RECORDS SUPPLIED:
(** * ValutaTrade Hub: wallets, portfolios, trades and the rate cache

    A shallow embedding of the Python sources

      - [valutatrade_hub/core/models.py]     ([User], [Wallet], [Portfolio]),
      - [valutatrade_hub/core/usecases.py]   ([register_user], [login_user],
                                              [show_portfolio], [get_rate],
                                              [buy_currency], [sell_currency]),
      - [valutatrade_hub/core/currencies.py] (the constructors of [Currency],
                                              [FiatCurrency], [CryptoCurrency]
                                              and the registry),
      - [valutatrade_hub/cli/interface.py]   ([is_rate_fresh],
                                              [fetch_rate_from_parser],
                                              [get_exchange_rate]),

    followed by the properties of the specification, stated on it.

    Modelling choices.

    - A Python [float] is an IEEE 754 binary64 number: Rocq's primitive
      [float], with the same rounding, the same NaN and infinities and the
      same comparisons ([a > b] is [b <? a]). What the proofs need of its
      arithmetic is derived from the specification of the primitive
      operations ([FloatAxioms], [SpecFloat]).
    - A Python [dict] keyed by strings is a [gmap string _]; the list
      [portfolios_data] is a [list] updated by index.
    - A Python [str] that is only compared, concatenated or used as a key is
      a [string]. Where the code looks at the characters ([len], [strip],
      [encode], in [User] and its use cases) the string is the list of its
      code points, and these three are then those of Python on every string.
      [isupper], [upper] and [lower] (in the currencies) are given for
      strings of ASCII characters; the properties that rest on them are
      stated for such strings.
    - An exception is a value of [exn]; a method or function that may raise
      and that mutates an object is a state transformer
      [S -> result A * S]: the state it leaves behind is explicit also when
      it raises.
    - A [Wallet] object is only ever reachable through the dictionary
      [_wallets] of its portfolio, so a reference to it is the key it is
      stored under: two references obtained for the same code alias.
    - [datetime.now()] reads a clock oracle that lives in the world; the
      effects a caller can observe (element assignment in [portfolios_data],
      calls of the rate source, [save_json] of the rate cache) are recorded
      in a journal, newest first. *)

From Stdlib Require Import ZArith Floats Ascii String.
From stdpp Require Import gmap strings list fin_maps.

Set Warnings "-inexact-float".
Local Open Scope Z_scope.

(** ** Exceptions and the state-and-exception monad *)

(** The [ValueError]s the modelled code raises, by the place that raises
    them. *)
Inductive value_error : Type :=
  | NegativeBalance        (* Wallet._validate_balance: amount < 0 *)
  | NonPositiveDeposit     (* Wallet.deposit: amount <= 0 *)
  | NonPositiveWithdraw    (* Wallet.withdraw: amount <= 0 *)
  | CurrencyAlreadyHeld (code : string)   (* Portfolio.add_currency *)
  | BadCurrencyName        (* Currency.__init__: empty name *)
  | BadCurrencyCode.       (* Currency.__init__: code check *)

Inductive exn : Type :=
  | ValueError (why : value_error)
  | InsufficientFundsError (available required : float) (code : string)
  | TypeError              (* naive datetime minus aware datetime *)
  | AttributeError.        (* method call on None *)

Inductive result (A : Type) : Type :=
  | Ok (a : A)
  | Raise (e : exn).
Arguments Ok {A} a.
Arguments Raise {A} e.

(** A computation over a mutable state [S]. *)
Definition M (S A : Type) : Type := S -> result A * S.

Definition ret {S A} (a : A) : M S A := fun s => (Ok a, s).

Definition bind {S A B} (m : M S A) (k : A -> M S B) : M S B :=
  fun s =>
    match m s with
    | (Ok a, s') => k a s'
    | (Raise e, s') => (Raise e, s')
    end.

Definition raise {S A} (e : exn) : M S A := fun s => (Raise e, s).
Definition gets {S A} (f : S -> A) : M S A := fun s => (Ok (f s), s).
Definition modify {S} (f : S -> S) : M S unit := fun s => (Ok tt, f s).

Declare Scope py_scope.
Delimit Scope py_scope with py.
Notation "x <- m ;; k" := (bind m (fun x => k))
  (at level 100, m at next level, right associativity) : py_scope.
Notation "m ;;; k" := (bind m (fun _ => k))
  (at level 100, right associativity) : py_scope.
Local Open Scope py_scope.

(** ** [Wallet] (models.py) *)

Record Wallet : Type := mkWallet {
  _currency_code : string;
  _balance : float
}.

(** [Wallet._validate_balance]: the [isinstance] test is the type; [float(amount)]
    is the identity on a float. *)
Definition _validate_balance (amount : float) : result float :=
  if (amount <? 0)%float then Raise (ValueError NegativeBalance)
  else Ok amount.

WORK TASK: Taking the lines above, repeat exactly those from the line that contains "(** The [ValueError]s" through the line that contains "call on None *)", and both of those lines as well. Include nothing else.

SOLUTION TO THIS PROBLEM:
(** The [ValueError]s the modelled code raises, by the place that raises
    them. *)
Inductive value_error : Type :=
  | NegativeBalance        (* Wallet._validate_balance: amount < 0 *)
  | NonPositiveDeposit     (* Wallet.deposit: amount <= 0 *)
  | NonPositiveWithdraw    (* Wallet.withdraw: amount <= 0 *)
  | CurrencyAlreadyHeld (code : string)   (* Portfolio.add_currency *)
  | BadCurrencyName        (* Currency.__init__: empty name *)
  | BadCurrencyCode.       (* Currency.__init__: code check *)

Inductive exn : Type :=
  | ValueError (why : value_error)
  | InsufficientFundsError (available required : float) (code : string)
  | TypeError              (* naive datetime minus aware datetime *)
  | AttributeError.        (* method call on None *)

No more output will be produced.